• _Records to use_:

(* ===== verification/RibTables.v ===== *)
(** * Per-family tables and the per-peer RIBs ([bgpgg/src/rib/family_tables.rs],
    [bgpgg/src/rib/rib_in.rs], [bgpgg/src/rib/rib_out.rs])

    Hash maps are finite maps; what the code returns from an iteration is
    stated up to order.  Adj-RIB-In is specified as one map from (key, remote
    path id) to paths, Adj-RIB-Out as one from (key, local path id). *)
From S2P Require Import Prelude Net BgpLs Attrs Path.

Section family_tables.
Context {V : Type}.

Record FamilyTables := mkTables {
  ft_ipv4 : gmap Ipv4Net V; ft_ipv6 : gmap Ipv6Net V; ft_ls : gmap LsNlri V }.

Implicit Types (t : FamilyTables) (key : RouteKey).

Definition ft_new : FamilyTables := mkTables ∅ ∅ ∅.

Definition ft_get t key : option V :=
  match key with
  | KPrefix (V4 net) => ft_ipv4 t !! net
  | KPrefix (V6 net) => ft_ipv6 t !! net
  | KLinkState nlri => ft_ls t !! nlri
  end.

(** Writes through [get_mut]: nothing happens when the key is absent. *)
Definition ft_update t key (f : V -> V) : FamilyTables :=
  match key with
  | KPrefix (V4 net) => mkTables (alter f net (ft_ipv4 t)) (ft_ipv6 t) (ft_ls t)
  | KPrefix (V6 net) => mkTables (ft_ipv4 t) (alter f net (ft_ipv6 t)) (ft_ls t)
  | KLinkState nlri => mkTables (ft_ipv4 t) (ft_ipv6 t) (alter f nlri (ft_ls t))
  end.

Definition ft_insert t key (v : V) : FamilyTables :=
  match key with
  | KPrefix (V4 net) => mkTables (<[net := v]> (ft_ipv4 t)) (ft_ipv6 t) (ft_ls t)
  | KPrefix (V6 net) => mkTables (ft_ipv4 t) (<[net := v]> (ft_ipv6 t)) (ft_ls t)
  | KLinkState nlri => mkTables (ft_ipv4 t) (ft_ipv6 t) (<[nlri := v]> (ft_ls t))
  end.

(** The table with the entry present, and the entry's value. *)
Definition ft_get_or_insert_with t key (default : V) : FamilyTables * V :=
  match ft_get t key with
  | Some v => (t, v)
  | None => (ft_insert t key default, default)
  end.

Definition ft_remove t key : FamilyTables * option V :=
  (match key with
   | KPrefix (V4 net) => mkTables (delete net (ft_ipv4 t)) (ft_ipv6 t) (ft_ls t)
   | KPrefix (V6 net) => mkTables (ft_ipv4 t) (delete net (ft_ipv6 t)) (ft_ls t)
   | KLinkState nlri => mkTables (ft_ipv4 t) (ft_ipv6 t) (delete nlri (ft_ls t))
   end, ft_get t key).

Definition ft_clear t : FamilyTables := mkTables ∅ ∅ ∅.

Definition ft_clear_family t (family : AfiSafi) : FamilyTables * nat :=
  match afi family, safi family with
  | Afi_Ipv4, Unicast => (mkTables ∅ (ft_ipv6 t) (ft_ls t), size (ft_ipv4 t))
  | Afi_Ipv6, Unicast => (mkTables (ft_ipv4 t) ∅ (ft_ls t), size (ft_ipv6 t))
  | Afi_LinkState, (Safi_LinkState | LinkStateVpn) =>
      (mkTables (ft_ipv4 t) (ft_ipv6 t) ∅, size (ft_ls t))
  | _, _ => (t, O)
  end.

Definition ft_clear_afi t (a : Afi) : FamilyTables * nat :=
  match a with
  | Afi_Ipv4 => ft_clear_family t (mkAfiSafi Afi_Ipv4 Unicast)
  | Afi_Ipv6 => ft_clear_family t (mkAfiSafi Afi_Ipv6 Unicast)
  | Afi_LinkState => ft_clear_family t (mkAfiSafi Afi_LinkState Safi_LinkState)
  end.

Definition ft_len t : nat := (size (ft_ipv4 t) + size (ft_ipv6 t) + size (ft_ls t))%nat.

Definition ft_family_counts t : list (AfiSafi * nat) :=
  [ (mkAfiSafi Afi_Ipv4 Unicast, size (ft_ipv4 t));
    (mkAfiSafi Afi_Ipv6 Unicast, size (ft_ipv6 t));
    (mkAfiSafi Afi_LinkState Safi_LinkState, size (ft_ls t)) ].

Definition ft_family_count t (family : AfiSafi) : nat :=
  match afi family, safi family with
  | Afi_Ipv4, Unicast => size (ft_ipv4 t)
  | Afi_Ipv6, Unicast => size (ft_ipv6 t)
  | Afi_LinkState, (Safi_LinkState | LinkStateVpn) => size (ft_ls t)
  | _, _ => O
  end.

(** Which of the three tables an iteration visits. *)
Definition family_flags (family : option AfiSafi) : bool * bool * bool :=
  match family with
  | None => (true, true, true)
  | Some af =>
      match afi af, safi af with
      | Afi_Ipv4, Unicast => (true, false, false)
      | Afi_Ipv6, Unicast => (false, true, false)
      | Afi_LinkState, (Safi_LinkState | LinkStateVpn) => (false, false, true)
      | _, _ => (false, false, false)
      end
  end.

Definition tagged {K} `{Countable K} (on : bool) (f : K -> RouteKey) (m : gmap K V)
    : list (RouteKey * V) :=
  if on then map (fun kv => (f kv.1, kv.2)) (map_to_list m) else [].

Definition ft_iter t (family : option AfiSafi) : list (RouteKey * V) :=
  let '(ipv4, ipv6, link_state) := family_flags family in
  tagged ipv4 (fun net => KPrefix (V4 net)) (ft_ipv4 t) ++
  tagged ipv6 (fun net => KPrefix (V6 net)) (ft_ipv6 t) ++
  tagged link_state KLinkState (ft_ls t).

Definition ft_drain_family t (family : AfiSafi) : FamilyTables * list (RouteKey * V) :=
  match afi family, safi family with
  | Afi_Ipv4, Unicast =>
      (mkTables ∅ (ft_ipv6 t) (ft_ls t), tagged true (fun net => KPrefix (V4 net)) (ft_ipv4 t))
  | Afi_Ipv6, Unicast =>
      (mkTables (ft_ipv4 t) ∅ (ft_ls t), tagged true (fun net => KPrefix (V6 net)) (ft_ipv6 t))
  | Afi_LinkState, (Safi_LinkState | LinkStateVpn) =>
      (mkTables (ft_ipv4 t) (ft_ipv6 t) ∅, tagged true KLinkState (ft_ls t))
  | _, _ => (t, [])
  end.

(** ** The tables as one map from route keys *)
Definition in_family (family : option AfiSafi) key : bool :=
  let '(ipv4, ipv6, link_state) := family_flags family in
  match key with KPrefix (V4 _) => ipv4 | KPrefix (V6 _) => ipv6 | KLinkState _ => link_state end.

#[local] Ltac by_key := intros; repeat match goal with k : RouteKey |- _ => destruct k as [[?|?]|?] end.

Lemma ft_get_new key : ft_get ft_new key = None.
Proof. by destruct key as [[]|]. Qed.
Definition export_route_path ctx (r : RoutePath) : option (option RoutePath) :=
  match compute_export_path (rp_key r) (ref_path (rp_path r)) ctx with
  | Some (Some e) => Some (Some (mkRoutePath (rp_key r) (arc_new e)))
  | Some None => Some None
  | None => None
  end.

Definition compute_routes_for_peer (to_announce : list RoutePath) ctx : option (list RoutePath) :=
  try_filter_map (export_route_path ctx) to_announce.

(** The first path that passes, in order of preference. *)
Fixpoint first_exported (route_key : RouteKey) ctx (l : list PathRef) : option (list RoutePath) :=
  match l with
  | [] => Some []
  | p :: rest =>
      match compute_export_path route_key (ref_path p) ctx with
      | Some (Some e) => Some [mkRoutePath route_key (arc_new e)]
      | Some None => first_exported route_key ctx rest
      | None => None
      end
  end.

Definition select_paths_for_export {A} (route_key : RouteKey) (send_add_path : bool) (loc_rib : LocRib A) ctx
    : option (list RoutePath) :=
  if send_add_path
  then compute_routes_for_peer (map (mkRoutePath route_key) (get_all_paths loc_rib route_key)) ctx
  else if ctx_rs_client ctx then first_exported route_key ctx (get_all_paths loc_rib route_key)
  else compute_routes_for_peer (map (mkRoutePath route_key) (option_list (get_best_path loc_rib route_key))) ctx.
End export.

(** ** Messages *)
Definition serialize_update (m : UpdateMessage) : option (list Z) :=
  body ← um_to_bytes m; Some (serialize MtUpdate body).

• _Work instructions_: Copy out every line of the data that includes "true".

• _Task response_:
  | None => (true, true, true)
      | Afi_Ipv4, Unicast => (true, false, false)
      | Afi_Ipv6, Unicast => (false, true, false)
      | Afi_LinkState, (Safi_LinkState | LinkStateVpn) => (false, false, true)
      (mkTables ∅ (ft_ipv6 t) (ft_ls t), tagged true (fun net => KPrefix (V4 net)) (ft_ipv4 t))
      (mkTables (ft_ipv4 t) ∅ (ft_ls t), tagged true (fun net => KPrefix (V6 net)) (ft_ipv6 t))
      (mkTables (ft_ipv4 t) (ft_ipv6 t) ∅, tagged true KLinkState (ft_ls t))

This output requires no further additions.